'Not satisfied': Russell brutally honest on Silverstone weekend'

© XPB 

George Russell further reduced his points gap to Kimi Antonelli in the Drivers’ standings following his runner-up spot in the British Grand Prix, but the Mercedes was anything but satisfied with his performance.

Russell spent most of Sunday chasing shadows, watching Antonelli control large stretches of the day – and the weekend for that matter – before chaos rewrote the order.

By the time the dust settled, the Briton had climbed from the depths of misfortune to an unlikely second place, splitting the Ferraris of race winner Charles Leclerc and Lewis Hamilton.

But the result told only half the story. The mood in Russell’s voice told the rest.

The mirage of a Silverstone silver medal

So, how did Russell find himself on the second step of the podium, splitting race-winner Charles Leclerc and third-placed Lewis Hamilton? Pure chaos.

A catastrophic loose wheel rim cover ruined Antonelli’s race while he fought Leclerc for the win, a late-race crash sidelined Max Verstappen, and Hamilton was shuffled back during a chaotic Safety Car period. Russell essentially fell upward into a trophy.

"After the slow puncture and pitting, then going down to P7, if you told me I was going to come home in second, I would have been like, 'there's no way'," Russell confessed after the race.
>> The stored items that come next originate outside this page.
(* ===== verification/BtrfsCompress.v ===== *)
(** The btrfs driver: compressed extents ([src/btrfs/compress.go]).

    The zlib and zstd codecs are library code and parameters; the LZO
    decoder is the driver's own. *)
From S2P Require Export BtrfsTree.

Definition BTRFS_COMPRESS_NONE : Z := 0.
Definition BTRFS_COMPRESS_ZLIB : Z := 1.
Definition BTRFS_COMPRESS_LZO : Z := 2.
Definition BTRFS_COMPRESS_ZSTD : Z := 3.

(** What the driver calls of [compress/zlib] and of the zstd package: opening
    a stream may fail, and so may reading it.  Compressing into a
    [bytes.Buffer] does not fail. *)
Class Codecs := {
  zlib_NewReader : list byte -> option error;
  zlib_ReadAll : list byte -> res (list byte);
  zlib_compress : list byte -> list byte;
  zstd_NewReader : list byte -> option error;
  zstd_Copy : list byte -> res (list byte)
}.

(** The documented behaviour of [compress/zlib]. *)
Class CodecLaws `{Codecs} := {
  zlib_opens : forall data, zlib_NewReader (zlib_compress data) = None;
  zlib_inverse : forall data, zlib_ReadAll (zlib_compress data) = Ok data
}.

(** ** LZO *)

(** [for i := 0; i < matchLen; i++ { out.WriteByte(out.Bytes()[start+i]) }] *)
Fixpoint lzo_match (n : nat) (start : Z) (out : list byte) : res (list byte) :=
  match n with
  | O => Ok out
  | S n => b <- index out start ;; lzo_match n (start + 1) (out ++ [b])
  end.

(** [litLen] literals, then a match. *)
Definition lzo_block (src : list byte) (t litLen ip : Z) (out : list byte) : res (Z * list byte) :=
  let litEnd := ip + litLen in
  let litEnd := if zlen src <? litEnd then zlen src else litEnd in
  lits <- slice src ip litEnd ;;
  let out := out ++ lits in
  let ip := litEnd in
  lo <- index src ip ;;
  hi <- index src (ip + 1) ;;
  let back := Z.lor (byte.unsigned lo) (Z.shiftl (byte.unsigned hi) 8) in
  let start := zlen out - back in
  let start := if start <? 0 then 0 else start in
  out <- lzo_match (Z.to_nat (3 + Z.land t 0x1f)) start out ;;
  Ok (ip + 2, out).

(** Every round consumes a byte. *)
Fixpoint lzo1x_loop (rounds : nat) (src : list byte) (ip : Z) (out : list byte) : res (list byte) :=
  if zlen src <=? ip then Ok out
  else
    match rounds with
    | O => OutOfFuel
    | S rounds =>
        b <- index src ip ;;
        let t := byte.unsigned b in
        let ip := ip + 1 in
        if t <? 64 then
          if zlen src <=? ip + 1 then Ok out
          else
            let! (ip, out) := lzo_block src t (Z.shiftr t 5) ip out in
            lzo1x_loop rounds src ip out
        else if t <? 128 then
          let! (ip, out) := lzo_block src t (Z.land (Z.shiftr t 5) 7) ip out in
          lzo1x_loop rounds src ip out
        else Err (Errorf "lzo: unsupported block type")
    end.

Definition lzo1xDecompress (src : list byte) : res (list byte) := lzo1x_loop (length src) src 0 [].

Definition pad_to (out : list byte) (n : Z) : list byte := if zlen out <? n then out ++ zeros (n - zlen out) else out.

Fixpoint decompressLZO_loop (rounds : nat) (data : list byte) (pos : Z) (out : list byte) : res (list byte) :=
  if zlen data <=? pos then Ok out
  else if zlen data <? pos + 4 then Ok out
  else
    match rounds with
    | O => OutOfFuel
    | S rounds =>
        segLen <- getUint32 data pos ;;
        let pos := pos + 4 in
        if (segLen =? 0) || (zlen data <? pos + segLen) then Ok out
        else
          seg <- slice data pos (pos + segLen) ;;
          dec <- lzo1xDecompress seg ;;
          decompressLZO_loop rounds data (pos + segLen) (out ++ dec)
    end.

Definition decompressLZO (data : list byte) (uncompressedLen : Z) : res (list byte) :=
  out <- decompressLZO_loop (length data) data 0 [] ;;
  Ok (pad_to out uncompressedLen).

(** ** The other codecs *)
Section codecs.
Context `{Codecs}.

Definition decompressZlib (data : list byte) : res (list byte) :=
  match zlib_NewReader data with
  | Some err => Err (Wrapf "btrfs: zlib init: %w" err)
  | None => wrap_res "btrfs: zlib decompress: %w" (zlib_ReadAll data)
  end.

Definition decompressZstd (data : list byte) (uncompressedLen : Z) : res (list byte) :=
  match zstd_NewReader data with
  | Some err => Err (Wrapf "btrfs: zstd init: %w" err)
  | None =>
      decoded <- wrap_res "btrfs: zstd decompress: %w" (zstd_Copy data) ;;
      Ok (if zlen decoded <? uncompressedLen then pad_to decoded uncompressedLen
          else sub decoded 0 uncompressedLen)
  end.

Definition compressZlib (data : list byte) : res (list byte) := Ok (zlib_compress data).

Definition decompressData (ctype : Z) (data : list byte) (uncompressedLen : Z) : res (list byte) :=
  if ctype =? BTRFS_COMPRESS_NONE then Ok data
  else if ctype =? BTRFS_COMPRESS_ZLIB then decompressZlib data
  else if ctype =? BTRFS_COMPRESS_LZO then decompressLZO data uncompressedLen
  else if ctype =? BTRFS_COMPRESS_ZSTD then decompressZstd data uncompressedLen
  else Err (Errorf "btrfs: unsupported compression type %d").
End codecs.

(** ** The LZO decoder always comes to an end *)
Lemma lzo_match_total n start out :
  match lzo_match n start out with Ok _ | Panic => True | _ => False end.
Proof.
  revert start out. induction n as [|n IH]; intros start out; [done|]. cbn [lzo_match]. unfold index.
  destruct (0 <=? start); [|done]. destruct (out !! _); [|done]. apply IH.
Qed.

(** A block advances the input. *)
Lemma lzo_block_total src t litLen ip out :
  0 <= litLen -> 0 <= ip <= zlen src ->
  match lzo_block src t litLen ip out with
  | Ok (ip', _) => ip <= ip' <= zlen src
  | Panic => True
  | _ => False
  end.
Proof.
  intros Hl Hip. unfold lzo_block. set (litEnd := if _ <? _ then _ else _). cbn zeta.
  assert (He : ip <= litEnd <= zlen src) by (unfold litEnd; destruct (Z.ltb_spec (zlen src) (ip + litLen)); lia).
  rewrite slice_in by lia. cbn [mbind res_bind].
  destruct (Z.ltb_spec (litEnd + 1) (zlen src)) as [Hlt|Hge].
  2: { destruct (index src litEnd) as [?|?| |] eqn:E; cbn [mbind res_bind]; [by rewrite index_out by lia| |done|];
       revert E; unfold index; by repeat case_match. }
  destruct (index_in src litEnd) as (x & _ & ->); [lia|]. cbn [mbind res_bind].
  destruct (index_in src (litEnd + 1)) as (y & _ & ->); [lia|]. cbn [mbind res_bind].
  pose proof (lzo_match_total (Z.to_nat (3 + Z.land t 31))
    (let start := zlen (out ++ sub src ip (litEnd - ip)) - Z.lor (byte.unsigned x) (Z.shiftl (byte.unsigned y) 8) in
     if start <? 0 then 0 else start) (out ++ sub src ip (litEnd - ip))) as Hm.
  cbn zeta in Hm. destruct (lzo_match _ _ _) as [o|e| |]; cbn; try done. lia.
Qed.

Lemma lzo1x_loop_total rounds src ip out :
  0 <= ip <= zlen src -> zlen src - ip <= Z.of_nat rounds -> lzo1x_loop rounds src ip out <> OutOfFuel.
Proof.
  revert ip out. induction rounds as [|rounds IH]; intros ip out Hip Hr; cbn [lzo1x_loop];
    destruct (Z.leb_spec (zlen src) ip); try done; [lia|].
  destruct (index_in src ip) as (b & _ & ->); [lia|]. cbn [mbind res_bind].
  assert (Hblock : forall litLen, 0 <= litLen ->
    (let! (ip, out) := lzo_block src (byte.unsigned b) litLen (ip + 1) out in lzo1x_loop rounds src ip out) <> OutOfFuel).
  { intros litLen Hl. pose proof (lzo_block_total src (byte.unsigned b) litLen (ip + 1) out Hl ltac:(lia)) as Hb.
    destruct (lzo_block _ _ _ _ _) as [[ip' out']|e| |]; cbn; try done. apply IH; lia. }
  pose proof (byte.unsigned_range b). destruct (_ <? 64).
  - destruct (_ <=? _); [done|]. apply Hblock. apply Z.shiftr_nonneg. lia.
  - destruct (_ <? 128); [|done]. apply Hblock. apply Z.land_nonneg. by right.
Qed.

Lemma lzo1xDecompress_total src : lzo1xDecompress src <> OutOfFuel.
Proof. apply lzo1x_loop_total; unfold zlen; lia. Qed.

Lemma decompressLZO_loop_total rounds data pos out :
  0 <= pos -> zlen data - pos <= Z.of_nat rounds -> decompressLZO_loop rounds data pos out <> OutOfFuel.
Proof.
  revert pos out. induction rounds as [|rounds IH]; intros pos out Hp Hr; cbn [decompressLZO_loop];
    destruct (Z.leb_spec (zlen data) pos); try done; destruct (Z.ltb_spec (zlen data) (pos + 4)); try done; [lia|].
  rewrite getUint_in by lia. cbn [mbind res_bind]. pose proof (le_get_range 4 data pos) as Hl.
  destruct (Z.eqb_spec (le_get 4 data pos) 0); [done|]. destruct (Z.ltb_spec (zlen data) (pos + 4 + le_get 4 data pos)); [done|].
  cbn [orb]. rewrite slice_in by lia. cbn [mbind res_bind].
  pose proof (lzo1xDecompress_total (sub data (pos + 4) (pos + 4 + le_get 4 data pos - (pos + 4)))) as Ht.
  destruct (lzo1xDecompress _); cbn; try done. apply IH; lia.
Qed.

Lemma zlen_pad_to out n : n <= zlen (pad_to out n).
Proof. unfold pad_to. destruct (Z.ltb_spec (zlen out) n); zlen. Qed.

(** C40: The LZO decoder comes to an end on every input, and what it returns has
    at least the announced length. *)
Theorem decompressLZO_total data uncompressedLen :
  match decompressLZO data uncompressedLen with
  | Ok out => uncompressedLen <= zlen out
  | OutOfFuel => False
  | _ => True
  end.
Proof.
  unfold decompressLZO. pose proof (decompressLZO_loop_total (length data) data 0 []) as Ht.
  destruct (decompressLZO_loop _ _ _ _); cbn; try done; [apply zlen_pad_to|].
  apply Ht; unfold zlen; lia || done.
Qed.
"I wouldn't have been able to comprehend how those events would have unfolded.

“I think P3 was probably a deserved result behind Kimi and Charles. Obviously I was ahead of Lewis, I was fighting with Max. Max is a tough competitor, I think I would have passed him at one point. Then standing here P2."

Meanwhile, Antonelli’s nightmare afternoon was compounded by a five-second track limits penalty, leaving the championship leader classified in a lowly 16th position and entirely out of the points.

Brutal honesty in the title chase

Despite the mathematical lifeline the points swing provides, Russell is under no illusions.

He knows that relying on his teenage teammate's mechanical failures is not a viable strategy for a maiden world title, especially when the silver cars are suffering from unexplained performance deficits.

"It is important just to keep on fighting but the truth is, there's been a lot of things this weekend we don't really understand," Russell admitted, refusing to let the silverware mask the team's underlying issues.

"Straight line speed issues yesterday and on Friday, I think it was better today but the performance wasn't good enough and if I'm being brutally honest, I'm not going to fight for a championship if the performances continue like that."

Read also:

For a driver with championship ambitions, backing into a podium on home soil because the faster cars broke down brings zero professional satisfaction.

"I'm not coming away from this weekend satisfied,” Russell concluded.

“I'll take the result, but I would have been more satisfied leaving Canada when I broke down from the lead than I am today standing P2.

"Just because I probably deserved the win in Canada, and today I didn't deserve to stand where I stood."